Try it
Copy nothing but the lines below running from the line containing "(** * What the table store keeps true" through the line containing "twice, nothing retired", both end lines included.

....

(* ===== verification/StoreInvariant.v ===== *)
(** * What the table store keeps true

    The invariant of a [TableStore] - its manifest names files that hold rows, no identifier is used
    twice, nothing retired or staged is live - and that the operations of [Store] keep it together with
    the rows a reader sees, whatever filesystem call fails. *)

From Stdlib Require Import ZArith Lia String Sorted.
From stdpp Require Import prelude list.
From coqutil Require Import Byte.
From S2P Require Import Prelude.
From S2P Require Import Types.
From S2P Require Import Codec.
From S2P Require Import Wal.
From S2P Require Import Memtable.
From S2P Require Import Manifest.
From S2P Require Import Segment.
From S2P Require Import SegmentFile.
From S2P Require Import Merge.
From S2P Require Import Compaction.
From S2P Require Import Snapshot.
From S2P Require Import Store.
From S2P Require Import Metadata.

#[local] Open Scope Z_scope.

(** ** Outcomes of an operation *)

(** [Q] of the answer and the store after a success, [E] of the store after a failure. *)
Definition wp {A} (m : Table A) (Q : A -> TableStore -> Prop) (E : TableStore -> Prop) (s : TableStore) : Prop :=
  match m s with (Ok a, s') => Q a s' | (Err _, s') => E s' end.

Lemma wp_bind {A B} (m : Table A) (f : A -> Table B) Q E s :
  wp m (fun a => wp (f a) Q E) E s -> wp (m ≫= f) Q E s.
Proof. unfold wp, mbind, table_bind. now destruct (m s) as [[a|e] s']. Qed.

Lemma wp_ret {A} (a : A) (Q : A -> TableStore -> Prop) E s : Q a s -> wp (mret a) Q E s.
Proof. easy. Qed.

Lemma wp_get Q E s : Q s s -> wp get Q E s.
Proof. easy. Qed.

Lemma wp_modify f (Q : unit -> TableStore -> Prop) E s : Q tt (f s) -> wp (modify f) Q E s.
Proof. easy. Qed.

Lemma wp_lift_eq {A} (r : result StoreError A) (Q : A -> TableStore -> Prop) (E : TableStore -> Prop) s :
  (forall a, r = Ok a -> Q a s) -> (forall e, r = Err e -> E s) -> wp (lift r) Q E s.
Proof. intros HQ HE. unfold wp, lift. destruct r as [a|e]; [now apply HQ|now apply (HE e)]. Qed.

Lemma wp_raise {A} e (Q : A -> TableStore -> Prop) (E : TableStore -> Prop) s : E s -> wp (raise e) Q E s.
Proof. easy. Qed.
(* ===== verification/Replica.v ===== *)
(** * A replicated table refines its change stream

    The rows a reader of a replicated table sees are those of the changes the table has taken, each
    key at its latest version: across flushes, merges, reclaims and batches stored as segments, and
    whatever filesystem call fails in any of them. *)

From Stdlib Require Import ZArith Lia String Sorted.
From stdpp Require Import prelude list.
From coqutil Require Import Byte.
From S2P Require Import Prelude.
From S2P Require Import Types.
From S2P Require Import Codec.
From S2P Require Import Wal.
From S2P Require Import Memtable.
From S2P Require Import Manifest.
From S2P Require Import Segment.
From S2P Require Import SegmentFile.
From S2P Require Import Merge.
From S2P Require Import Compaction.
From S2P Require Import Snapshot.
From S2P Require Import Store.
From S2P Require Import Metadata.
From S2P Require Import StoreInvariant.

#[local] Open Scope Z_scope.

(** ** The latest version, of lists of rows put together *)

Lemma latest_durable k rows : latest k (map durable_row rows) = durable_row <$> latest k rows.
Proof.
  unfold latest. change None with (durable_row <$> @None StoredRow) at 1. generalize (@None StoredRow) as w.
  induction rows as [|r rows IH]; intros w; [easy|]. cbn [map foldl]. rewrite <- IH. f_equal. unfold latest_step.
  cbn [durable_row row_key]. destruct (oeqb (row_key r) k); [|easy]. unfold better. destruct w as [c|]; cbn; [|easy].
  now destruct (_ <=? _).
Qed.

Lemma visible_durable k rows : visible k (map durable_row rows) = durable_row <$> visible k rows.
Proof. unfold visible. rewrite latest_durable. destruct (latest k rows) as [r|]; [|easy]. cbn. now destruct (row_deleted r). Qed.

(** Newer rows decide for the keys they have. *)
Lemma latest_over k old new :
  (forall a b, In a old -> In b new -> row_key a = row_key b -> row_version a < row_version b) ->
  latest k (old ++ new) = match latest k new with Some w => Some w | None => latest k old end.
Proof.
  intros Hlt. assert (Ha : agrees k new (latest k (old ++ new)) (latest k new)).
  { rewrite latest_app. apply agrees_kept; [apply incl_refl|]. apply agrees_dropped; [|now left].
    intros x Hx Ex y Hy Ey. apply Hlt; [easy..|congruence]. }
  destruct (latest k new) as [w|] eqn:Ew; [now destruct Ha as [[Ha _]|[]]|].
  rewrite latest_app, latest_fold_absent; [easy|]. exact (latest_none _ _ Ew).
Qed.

....

Written answer
(** * What the table store keeps true

    The invariant of a [TableStore] - its manifest names files that hold rows, no identifier is used
    twice, nothing retired or staged is live - and that the operations of [Store] keep it together with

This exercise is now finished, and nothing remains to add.